● Task data:
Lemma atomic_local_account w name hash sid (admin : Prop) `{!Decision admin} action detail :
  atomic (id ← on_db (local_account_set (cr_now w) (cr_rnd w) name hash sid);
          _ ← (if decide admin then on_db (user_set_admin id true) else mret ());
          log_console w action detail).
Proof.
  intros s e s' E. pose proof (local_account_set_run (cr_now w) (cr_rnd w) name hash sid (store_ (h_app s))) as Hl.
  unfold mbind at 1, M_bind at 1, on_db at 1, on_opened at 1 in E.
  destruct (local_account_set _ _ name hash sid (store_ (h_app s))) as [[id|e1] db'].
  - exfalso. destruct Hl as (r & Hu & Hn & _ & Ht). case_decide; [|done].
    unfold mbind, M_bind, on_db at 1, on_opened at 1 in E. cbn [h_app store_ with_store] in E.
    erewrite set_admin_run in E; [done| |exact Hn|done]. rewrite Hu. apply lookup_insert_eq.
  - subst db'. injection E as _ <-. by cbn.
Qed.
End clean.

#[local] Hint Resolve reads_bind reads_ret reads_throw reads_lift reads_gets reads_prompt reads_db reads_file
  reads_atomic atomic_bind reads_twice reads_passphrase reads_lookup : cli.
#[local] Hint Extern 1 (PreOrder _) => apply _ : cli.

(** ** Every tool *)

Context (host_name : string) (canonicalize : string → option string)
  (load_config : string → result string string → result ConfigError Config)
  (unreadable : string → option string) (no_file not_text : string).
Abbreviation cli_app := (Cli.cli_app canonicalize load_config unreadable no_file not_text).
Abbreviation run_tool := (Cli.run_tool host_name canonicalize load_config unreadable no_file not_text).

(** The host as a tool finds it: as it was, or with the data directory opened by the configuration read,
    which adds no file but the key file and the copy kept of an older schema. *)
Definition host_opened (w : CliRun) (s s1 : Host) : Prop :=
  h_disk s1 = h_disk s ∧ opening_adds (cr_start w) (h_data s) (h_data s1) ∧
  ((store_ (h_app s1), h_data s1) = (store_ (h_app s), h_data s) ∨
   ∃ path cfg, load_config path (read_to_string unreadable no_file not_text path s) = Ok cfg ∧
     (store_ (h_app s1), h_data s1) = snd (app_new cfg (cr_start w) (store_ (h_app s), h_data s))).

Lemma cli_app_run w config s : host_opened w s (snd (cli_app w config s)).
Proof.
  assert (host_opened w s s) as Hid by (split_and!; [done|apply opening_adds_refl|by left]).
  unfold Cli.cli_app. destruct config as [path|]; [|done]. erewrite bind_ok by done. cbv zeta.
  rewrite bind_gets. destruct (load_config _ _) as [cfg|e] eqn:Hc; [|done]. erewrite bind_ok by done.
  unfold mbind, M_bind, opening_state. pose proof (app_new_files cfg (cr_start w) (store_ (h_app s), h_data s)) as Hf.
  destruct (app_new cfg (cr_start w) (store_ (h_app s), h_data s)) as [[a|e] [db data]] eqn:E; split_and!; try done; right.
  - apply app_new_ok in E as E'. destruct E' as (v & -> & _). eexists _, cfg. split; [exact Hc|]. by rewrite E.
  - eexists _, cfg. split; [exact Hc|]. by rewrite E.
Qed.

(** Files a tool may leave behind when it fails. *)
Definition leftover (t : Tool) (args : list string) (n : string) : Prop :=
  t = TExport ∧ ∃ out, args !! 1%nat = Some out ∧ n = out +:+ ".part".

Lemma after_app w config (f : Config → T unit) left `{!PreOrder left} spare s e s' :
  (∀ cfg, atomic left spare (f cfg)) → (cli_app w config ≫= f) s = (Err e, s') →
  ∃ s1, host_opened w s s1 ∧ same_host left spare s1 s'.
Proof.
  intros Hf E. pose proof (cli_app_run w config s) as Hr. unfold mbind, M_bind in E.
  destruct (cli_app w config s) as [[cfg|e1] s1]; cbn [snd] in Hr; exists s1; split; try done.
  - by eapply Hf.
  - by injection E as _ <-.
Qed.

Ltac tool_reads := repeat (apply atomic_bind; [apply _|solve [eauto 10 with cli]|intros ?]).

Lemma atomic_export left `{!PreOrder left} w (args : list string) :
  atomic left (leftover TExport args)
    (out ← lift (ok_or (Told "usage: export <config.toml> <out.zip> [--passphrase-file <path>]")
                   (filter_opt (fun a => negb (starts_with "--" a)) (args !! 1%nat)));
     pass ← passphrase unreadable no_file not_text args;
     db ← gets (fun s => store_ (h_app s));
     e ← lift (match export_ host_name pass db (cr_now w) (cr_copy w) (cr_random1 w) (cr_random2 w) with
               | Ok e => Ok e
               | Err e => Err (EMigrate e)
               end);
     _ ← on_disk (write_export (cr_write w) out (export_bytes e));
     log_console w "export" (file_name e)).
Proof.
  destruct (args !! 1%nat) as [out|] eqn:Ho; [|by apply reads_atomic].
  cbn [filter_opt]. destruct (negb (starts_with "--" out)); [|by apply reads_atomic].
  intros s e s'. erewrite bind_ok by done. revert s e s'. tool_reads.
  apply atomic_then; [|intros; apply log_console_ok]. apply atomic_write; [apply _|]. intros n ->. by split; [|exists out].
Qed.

* * *

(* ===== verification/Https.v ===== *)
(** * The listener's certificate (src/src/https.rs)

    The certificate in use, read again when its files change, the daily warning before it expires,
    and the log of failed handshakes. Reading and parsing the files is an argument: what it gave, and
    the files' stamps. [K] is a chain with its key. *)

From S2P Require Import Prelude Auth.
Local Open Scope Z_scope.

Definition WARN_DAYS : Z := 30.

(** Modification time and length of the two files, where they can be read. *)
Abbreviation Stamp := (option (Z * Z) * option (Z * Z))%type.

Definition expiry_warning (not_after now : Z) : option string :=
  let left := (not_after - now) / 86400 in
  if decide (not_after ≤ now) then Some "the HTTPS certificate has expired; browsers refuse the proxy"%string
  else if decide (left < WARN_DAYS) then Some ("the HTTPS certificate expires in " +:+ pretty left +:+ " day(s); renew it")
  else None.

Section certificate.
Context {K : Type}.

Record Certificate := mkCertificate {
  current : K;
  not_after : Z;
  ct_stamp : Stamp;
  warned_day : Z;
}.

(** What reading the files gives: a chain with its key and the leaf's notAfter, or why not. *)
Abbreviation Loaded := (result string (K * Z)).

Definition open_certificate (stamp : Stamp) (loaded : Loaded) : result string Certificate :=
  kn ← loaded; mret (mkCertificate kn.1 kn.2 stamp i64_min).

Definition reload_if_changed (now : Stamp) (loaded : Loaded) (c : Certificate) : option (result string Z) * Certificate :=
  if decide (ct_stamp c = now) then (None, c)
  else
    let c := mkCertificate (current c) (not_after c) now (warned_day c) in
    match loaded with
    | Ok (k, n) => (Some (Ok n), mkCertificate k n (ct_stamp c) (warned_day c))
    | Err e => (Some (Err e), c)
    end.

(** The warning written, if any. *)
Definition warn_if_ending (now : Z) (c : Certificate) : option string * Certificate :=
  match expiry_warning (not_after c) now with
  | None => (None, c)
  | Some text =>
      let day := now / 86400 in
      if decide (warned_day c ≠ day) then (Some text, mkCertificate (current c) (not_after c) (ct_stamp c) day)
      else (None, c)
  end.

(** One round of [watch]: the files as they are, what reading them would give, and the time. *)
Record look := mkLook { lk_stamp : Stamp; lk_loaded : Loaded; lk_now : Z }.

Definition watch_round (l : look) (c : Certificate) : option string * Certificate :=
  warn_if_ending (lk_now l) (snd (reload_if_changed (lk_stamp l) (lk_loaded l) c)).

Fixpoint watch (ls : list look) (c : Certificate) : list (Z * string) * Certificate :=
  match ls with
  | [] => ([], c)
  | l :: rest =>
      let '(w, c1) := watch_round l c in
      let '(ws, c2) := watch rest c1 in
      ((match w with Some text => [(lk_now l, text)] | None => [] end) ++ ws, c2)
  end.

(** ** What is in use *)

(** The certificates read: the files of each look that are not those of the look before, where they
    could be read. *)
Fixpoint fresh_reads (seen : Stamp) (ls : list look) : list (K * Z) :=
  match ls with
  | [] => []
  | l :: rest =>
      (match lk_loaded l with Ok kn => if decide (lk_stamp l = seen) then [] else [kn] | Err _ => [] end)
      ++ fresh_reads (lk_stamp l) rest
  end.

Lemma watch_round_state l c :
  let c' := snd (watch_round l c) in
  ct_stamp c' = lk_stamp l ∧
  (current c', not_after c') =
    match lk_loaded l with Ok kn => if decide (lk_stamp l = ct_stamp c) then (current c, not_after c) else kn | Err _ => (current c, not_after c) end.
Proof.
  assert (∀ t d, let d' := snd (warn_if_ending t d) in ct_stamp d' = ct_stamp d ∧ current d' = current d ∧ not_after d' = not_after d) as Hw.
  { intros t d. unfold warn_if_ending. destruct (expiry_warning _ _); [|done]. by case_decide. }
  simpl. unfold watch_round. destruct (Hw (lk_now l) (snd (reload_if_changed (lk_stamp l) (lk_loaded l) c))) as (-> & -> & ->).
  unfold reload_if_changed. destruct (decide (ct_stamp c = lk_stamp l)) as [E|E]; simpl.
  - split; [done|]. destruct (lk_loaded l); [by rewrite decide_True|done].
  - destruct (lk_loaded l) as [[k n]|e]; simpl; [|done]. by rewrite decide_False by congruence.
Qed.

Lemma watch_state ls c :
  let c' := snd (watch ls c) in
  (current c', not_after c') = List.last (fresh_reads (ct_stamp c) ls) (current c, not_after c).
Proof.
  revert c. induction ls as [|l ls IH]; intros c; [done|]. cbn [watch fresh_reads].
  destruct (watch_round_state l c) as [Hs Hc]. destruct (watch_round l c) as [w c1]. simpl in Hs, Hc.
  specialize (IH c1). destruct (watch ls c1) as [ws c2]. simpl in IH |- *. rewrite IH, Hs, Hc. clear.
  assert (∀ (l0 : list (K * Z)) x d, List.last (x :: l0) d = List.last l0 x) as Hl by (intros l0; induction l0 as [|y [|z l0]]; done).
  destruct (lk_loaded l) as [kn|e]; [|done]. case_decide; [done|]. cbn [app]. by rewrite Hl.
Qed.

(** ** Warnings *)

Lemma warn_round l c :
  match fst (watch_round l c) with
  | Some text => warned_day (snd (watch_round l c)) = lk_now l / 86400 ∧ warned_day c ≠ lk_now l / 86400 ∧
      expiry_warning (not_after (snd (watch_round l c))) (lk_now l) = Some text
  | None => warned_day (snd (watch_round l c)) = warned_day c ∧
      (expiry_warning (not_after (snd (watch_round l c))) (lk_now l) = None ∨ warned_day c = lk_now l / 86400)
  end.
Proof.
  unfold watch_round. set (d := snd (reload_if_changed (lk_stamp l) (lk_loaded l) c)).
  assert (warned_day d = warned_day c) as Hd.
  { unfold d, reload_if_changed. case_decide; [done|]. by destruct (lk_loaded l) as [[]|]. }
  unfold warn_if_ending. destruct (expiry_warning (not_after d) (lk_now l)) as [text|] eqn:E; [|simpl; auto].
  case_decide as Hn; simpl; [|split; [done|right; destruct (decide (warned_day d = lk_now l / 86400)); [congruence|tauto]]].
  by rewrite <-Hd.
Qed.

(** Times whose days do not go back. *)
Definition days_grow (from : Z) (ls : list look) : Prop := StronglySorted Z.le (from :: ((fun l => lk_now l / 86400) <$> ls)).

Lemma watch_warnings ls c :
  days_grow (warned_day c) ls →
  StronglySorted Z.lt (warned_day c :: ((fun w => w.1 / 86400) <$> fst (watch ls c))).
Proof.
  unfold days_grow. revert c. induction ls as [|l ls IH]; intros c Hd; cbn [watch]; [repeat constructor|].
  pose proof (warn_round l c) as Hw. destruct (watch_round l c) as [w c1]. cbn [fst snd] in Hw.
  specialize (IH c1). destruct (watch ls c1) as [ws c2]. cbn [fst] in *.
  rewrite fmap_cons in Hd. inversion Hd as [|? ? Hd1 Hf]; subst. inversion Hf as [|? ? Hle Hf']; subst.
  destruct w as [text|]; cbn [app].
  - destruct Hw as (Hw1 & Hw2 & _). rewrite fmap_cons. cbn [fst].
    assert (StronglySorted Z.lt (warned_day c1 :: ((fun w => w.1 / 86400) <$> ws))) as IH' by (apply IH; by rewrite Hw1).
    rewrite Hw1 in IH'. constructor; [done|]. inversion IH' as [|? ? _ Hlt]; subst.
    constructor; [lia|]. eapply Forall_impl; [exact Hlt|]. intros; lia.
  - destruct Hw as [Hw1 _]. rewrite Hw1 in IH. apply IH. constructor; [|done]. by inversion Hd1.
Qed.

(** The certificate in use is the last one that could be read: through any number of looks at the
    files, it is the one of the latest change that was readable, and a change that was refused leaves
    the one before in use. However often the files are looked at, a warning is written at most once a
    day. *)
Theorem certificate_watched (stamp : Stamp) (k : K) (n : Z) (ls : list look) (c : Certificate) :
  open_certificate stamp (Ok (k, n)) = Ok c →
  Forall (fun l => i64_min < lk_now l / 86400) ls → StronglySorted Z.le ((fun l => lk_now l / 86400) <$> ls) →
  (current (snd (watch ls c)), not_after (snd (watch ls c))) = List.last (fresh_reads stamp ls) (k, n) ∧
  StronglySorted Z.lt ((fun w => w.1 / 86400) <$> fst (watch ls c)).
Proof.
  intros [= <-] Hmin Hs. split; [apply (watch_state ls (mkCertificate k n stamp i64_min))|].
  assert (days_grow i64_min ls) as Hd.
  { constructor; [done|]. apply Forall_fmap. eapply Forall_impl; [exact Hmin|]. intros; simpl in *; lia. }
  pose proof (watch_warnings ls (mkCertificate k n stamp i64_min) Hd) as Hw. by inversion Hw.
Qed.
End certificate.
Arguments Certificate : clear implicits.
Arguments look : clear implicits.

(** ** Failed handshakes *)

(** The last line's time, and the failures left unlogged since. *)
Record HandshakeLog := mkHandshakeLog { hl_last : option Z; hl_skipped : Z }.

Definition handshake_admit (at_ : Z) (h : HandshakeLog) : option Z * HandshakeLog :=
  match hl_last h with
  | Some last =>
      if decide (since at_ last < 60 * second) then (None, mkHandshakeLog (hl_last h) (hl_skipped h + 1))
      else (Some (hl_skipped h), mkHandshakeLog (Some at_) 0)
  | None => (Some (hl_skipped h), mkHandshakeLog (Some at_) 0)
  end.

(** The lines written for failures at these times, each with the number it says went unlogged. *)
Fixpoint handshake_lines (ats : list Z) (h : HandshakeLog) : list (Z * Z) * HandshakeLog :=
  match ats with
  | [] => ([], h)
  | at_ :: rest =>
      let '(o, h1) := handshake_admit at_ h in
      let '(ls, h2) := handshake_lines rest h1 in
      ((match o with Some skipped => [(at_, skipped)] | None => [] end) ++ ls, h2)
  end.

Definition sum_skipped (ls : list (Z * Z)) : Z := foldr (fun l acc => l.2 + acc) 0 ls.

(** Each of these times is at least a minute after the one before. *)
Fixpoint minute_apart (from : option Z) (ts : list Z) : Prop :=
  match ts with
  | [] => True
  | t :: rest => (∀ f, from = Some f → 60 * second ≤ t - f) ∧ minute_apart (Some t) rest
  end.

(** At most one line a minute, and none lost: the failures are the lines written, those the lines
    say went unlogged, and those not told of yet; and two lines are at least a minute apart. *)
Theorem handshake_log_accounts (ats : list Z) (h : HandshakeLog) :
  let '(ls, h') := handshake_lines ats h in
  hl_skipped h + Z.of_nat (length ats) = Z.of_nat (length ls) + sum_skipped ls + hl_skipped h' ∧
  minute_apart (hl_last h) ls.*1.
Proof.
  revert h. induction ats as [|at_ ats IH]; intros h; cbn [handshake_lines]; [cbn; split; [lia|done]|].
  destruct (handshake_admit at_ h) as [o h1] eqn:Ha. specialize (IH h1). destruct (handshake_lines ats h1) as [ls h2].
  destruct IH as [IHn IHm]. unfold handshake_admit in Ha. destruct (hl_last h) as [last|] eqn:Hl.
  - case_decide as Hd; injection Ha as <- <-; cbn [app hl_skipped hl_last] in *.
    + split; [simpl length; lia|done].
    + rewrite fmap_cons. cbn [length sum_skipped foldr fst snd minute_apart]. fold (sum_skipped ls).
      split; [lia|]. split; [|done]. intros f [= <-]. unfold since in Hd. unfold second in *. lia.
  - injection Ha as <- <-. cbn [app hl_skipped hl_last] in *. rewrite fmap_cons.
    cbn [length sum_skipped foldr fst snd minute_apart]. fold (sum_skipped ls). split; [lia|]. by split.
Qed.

● Exercise requirements:
If a line in the records above contains the string "unlogged", copy that line out.

● Task solution:
(** The last line's time, and the failures left unlogged since. *)
(** The lines written for failures at these times, each with the number it says went unlogged. *)
    say went unlogged, and those not told of yet; and two lines are at least a minute apart. *)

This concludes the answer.